Each quarterback took over as a starter their sophomore years on one side of the Backyard Brawl rivalry in 2010. They have four-letter first names that rhyme. And this spring, both are learning new potentially potent no-huddle offenses.
No single player on either West Virginia or Pittsburgh looms as more important this season than the quarterback. So whichever one masters the controls more adeptly might gain the upper hand in the Geno vs. Tino debate.
So far, it's advantage Smith. A second team All-Big East selection last year, he led all league quarterbacks in completion percentage (64.8), pass efficiency and touchdown-to-interception ratio (24 to 7). He did so despite wearing a brace on his left foot to protect a hairline fracture, which he had surgically repaired in January.
The injury hasn't bothered Smith this spring. He can focus instead on getting offensive coordinator Dana Holgorsen's system down. If history is any indicator, Smith could be in line for a monster season. Holgorsen turned Houston's Case Keenum and Oklahoma State's Brandon Weeden into superstars at the position, and both had less accolades coming in than Smith.
"It excites me as a quarterback," Smith said of Holgorsen's system. "But at the same time, those guys didn't just go out and light it up. They had to work for it. I'm trying to do the same thing and hopefully accomplish what they accomplished."
Holgorsen lauds Smith's smarts and says the junior has shown better mechanics this spring than he expected. Smith still needs to improve his footwork and know the playbook in and out.
"He needs to absorb it to the point where he can start changing things and get into better plays and stuff," Holgorsen said. "His fundamentals are pretty good. You can tell he hangs onto the ball a little too much right now, but that's just because he doesn't understand where exactly to go with it."
Sunseri's numbers (64.5 percent completions, 16 touchdowns, nine interceptions) weren't far behind Smith's, though he struggled in some big games and had a hard time establishing connections on the deep ball. Still, he has fended off challenges this spring from talented redshirt freshmen Mark Myers and Anthony Gonzalez, and head coach Todd Graham thinks Sunseri has the qualities he's looking for in a quarterback.
"Everybody thinks it's the physical tools," Graham said. "But it's the mental aspects -- the leadership, the intangibles, the character. The key for us is having a quarterback who manages the game and takes what the defense gives us."
Graham's highly prolific passers at Tulsa and Rice were guys like Paul Smith, G.J. Kinne and Chase Clement, all of whom were very intelligent if not necessarily physically imposing. Sunseri is in the same mode at a little over 6-feet tall and the son of a coach.
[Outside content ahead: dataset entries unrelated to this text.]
(* ===== verification/PdMock.v ===== *)
(** * The mock PD: tools/osdp-pd-mock/main.c

    The tool as a host of the PD: its callbacks, the command line, the set-up of the
    context and the main loop.  Its state - [app_state], the adapter's statics, the
    lines printed on stderr, the serial port and the C library behind it - is the world
    [mock Q] of the PD model.  serial.h is the interface [Serial] of Serial.v.  The storage
    of [app.events] is with the queue it is given to, in the PD; what the command line
    prints before it refuses is not modelled. *)
From S2P Require Import Prelude Types State Pack Codec Commands Replies Records Frame Stream Multipart Dispatch.
From S2P Require Import ScCrypto ScFrame Aes PdTypes PdEvents PdPdcap PdBanks PdFile PdDispatch PdSc Pd PdInv PdSafe PdReach Ports Osdpcap ToolText Serial.
From Stdlib Require String.
Import String.StringSyntax.

(** ** Defaults *)

Definition DEFAULT_BAUD : Z := 9600.
Definition DEFAULT_ADDRESS : Z := 0.

Definition kDefaultPdid : osdp_pdid := mk_pdid 90 66 67 1 0 1 0 1 0.

Definition kDefaultPdcap : list osdp_pdcap_record :=
  [mk_pdcap 1 4 1; mk_pdcap 2 4 1; mk_pdcap 3 1 0; mk_pdcap 4 4 1; mk_pdcap 5 2 1; mk_pdcap 6 1 1;
   mk_pdcap 12 0 0; mk_pdcap 13 0 1; mk_pdcap 16 2 0].

Definition OSDP_LSTATR_TAMPER : Z := 0x01.
Definition OSDP_ISTATR_INACTIVE : Z := 0x00.
Definition OSDP_OSTATR_INACTIVE : Z := 0x00.
Definition OSDP_RSTATR_NORMAL : Z := 0x00.

(** ** The application *)

Record app_state : Type := mk_app_state {
  ap_pdid : osdp_pdid;
  ap_pdcap : list osdp_pdcap_record;
  ap_pdcap_count : nat;
  ap_address : Z;
  ap_baud : Z;
  ap_verbose : Z;
  ap_scratch : list Z;
  ap_file_received : Z;
  ap_tamper : bool;
  ap_acu_rx_size : Z }.

#[export] Instance app_settable : Settable app_state := λ r,
  mk_app_state (ap_pdid r) (ap_pdcap r) (ap_pdcap_count r) (ap_address r) (ap_baud r) (ap_verbose r)
    (ap_scratch r) (ap_file_received r) (ap_tamper r) (ap_acu_rx_size r).

Definition cmd_name (code : Z) : list Z :=
  if decide (code = OSDP_CMD_POLL) then lit "POLL" else
  if decide (code = OSDP_CMD_ID) then lit "ID" else
  if decide (code = OSDP_CMD_CAP) then lit "CAP" else
  if decide (code = OSDP_CMD_LED) then lit "LED" else
  if decide (code = OSDP_CMD_BUZ) then lit "BUZ" else
  if decide (code = OSDP_CMD_TEXT) then lit "TEXT" else
  if decide (code = OSDP_CMD_OUT) then lit "OUT" else
  if decide (code = OSDP_CMD_COMSET) then lit "COMSET" else
  if decide (code = OSDP_CMD_KEYSET) then lit "KEYSET" else
  if decide (code = OSDP_CMD_FILETRANSFER) then lit "FILETRANSFER" else
  if decide (code = OSDP_CMD_LSTAT) then lit "LSTAT" else
  if decide (code = OSDP_CMD_ISTAT) then lit "ISTAT" else
  if decide (code = OSDP_CMD_OSTAT) then lit "OSTAT" else
  if decide (code = OSDP_CMD_RSTAT) then lit "RSTAT" else
  if decide (code = OSDP_CMD_CHLNG) then lit "CHLNG" else
  if decide (code = OSDP_CMD_SCRYPT) then lit "SCRYPT" else lit "?".

Definition reply_name (code : Z) : list Z :=
  if decide (code = OSDP_REPLY_ACK) then lit "ACK" else
  if decide (code = OSDP_REPLY_NAK) then lit "NAK" else
  if decide (code = OSDP_REPLY_PDID) then lit "PDID" else
  if decide (code = OSDP_REPLY_PDCAP) then lit "PDCAP" else
  if decide (code = OSDP_REPLY_LSTATR) then lit "LSTATR" else
  if decide (code = OSDP_REPLY_ISTATR) then lit "ISTATR" else
  if decide (code = OSDP_REPLY_OSTATR) then lit "OSTATR" else
  if decide (code = OSDP_REPLY_RSTATR) then lit "RSTATR" else
  if decide (code = OSDP_REPLY_RAW) then lit "RAW" else
  if decide (code = OSDP_REPLY_KEYPAD) then lit "KEYPAD" else
  if decide (code = OSDP_REPLY_COM) then lit "COM" else
  if decide (code = OSDP_REPLY_BUSY) then lit "BUSY" else
  if decide (code = OSDP_REPLY_CCRYPT) then lit "CCRYPT" else
  if decide (code = OSDP_REPLY_RMAC_I) then lit "RMAC_I" else lit "?".

(** A line on stderr, with the values it shows. *)
Inductive err_line : Type :=
  | Err_rx (bytes : list Z)
  | Err_recv (address : Z) (name : list Z) (payload : list Z)
  | Err_reply (address : Z) (name reply : list Z) (payload : list Z)
  | Err_nak (address : Z) (name : list Z)
  | Err_abort
  | Err_acurxsize (size : Z)
  | Err_keepactive (time_ms : Z)
  | Err_baud_unsupported (requested kept : Z)
  | Err_set_baud_failed (baud : Z) (why : serial_error)
  | Err_comset_applied (address baud : Z)
  | Err_file (ty received total offset : Z) (complete : bool)
  | Err_file_complete (total ty : Z)
  | Err_pdcap (index : nat) (fn : Z) (status : osdp_status)
  | Err_listening (port : list Z) (baud address : Z)
  | Err_sc (up : bool)
  | Err_card (serial : Z) (queued : bool)
  | Err_open_failed (why : serial_error)
  | Err_shutdown.

(** The world of the PD. *)
Record mock (Q : Type) : Type := mk_mock {
  mw_app : app_state;
  mw_seeded : bool;
  mw_os : Q;
  mw_err : list err_line }.
Arguments mk_mock {_}.
Arguments mw_app {_}.
Arguments mw_seeded {_}.
Arguments mw_os {_}.
Arguments mw_err {_}.

#[export] Instance mock_settable Q : Settable (mock Q) := λ r,
  mk_mock (mw_app r) (mw_seeded r) (mw_os r) (mw_err r).

Section pd_mock.
Context {Q : Type} {SE : Serial Q} {CL : Clib Q}.
Implicit Types (w : mock Q).

Definition print (l : err_line) (w : mock Q) : mock Q := w <| mw_err := mw_err w ++ [l] |>.

Definition with_app (f : app_state → app_state) (w : mock Q) : mock Q := w <| mw_app := f (mw_app w) |>.

(** A call on the operating system. *)
Definition os_call {A} (f : Q → A * Q) (w : mock Q) : A * mock Q :=
  let '(a, q) := f (mw_os w) in (a, w <| mw_os := q |>).

(** [g_tap.verbose] is [cli.verbose], which [app.verbose] copies. *)
Definition read_tap (cap : nat) (w : mock Q) : Z * list Z * mock Q :=
  let '((n, buf), w) := os_call (serial_read cap) w in
  (n, buf, if decide (0 < n ∧ 2 ≤ ap_verbose (mw_app w))%Z then print (Err_rx (take (Z.to_nat n) buf)) w else w).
Quick thinking is imperative in Graham's hurry-up style.
"Being around the game my entire life, I understand situations and I understand what's expected of me," Sunseri said. "Everything is fast and moving at high octane, but a quarterback needs to be slow and calm in the storm."
But not slow in his decision-making or on his toes. Graham asks his quarterbacks to run in this system, something Sunseri thinks he's capable of doing.
"I'm a guy who can pick up 5-to-10 yards just to keep defenses honest and keep their eyes on me," he said. "Then I can surprise people and pull on a read and maybe break one for a touchdown. I think have enough speed to do that."
Smith won't be asked to run in Holgorsen's system, which he is happy about since he prefers being a pocket passer. If he can manage the position the way previous Holgorsen quarterbacks have, West Virginia won't need that aspect of the game from him. In fact, some have already called Smith a longshot candidate for the Heisman Trophy this year.
"Winning the Heisman is not a goal of mine," Smith said. "I'm just trying to win every game next year."
And maybe keep the upper hand in the Geno vs. Tino debate while he's at it.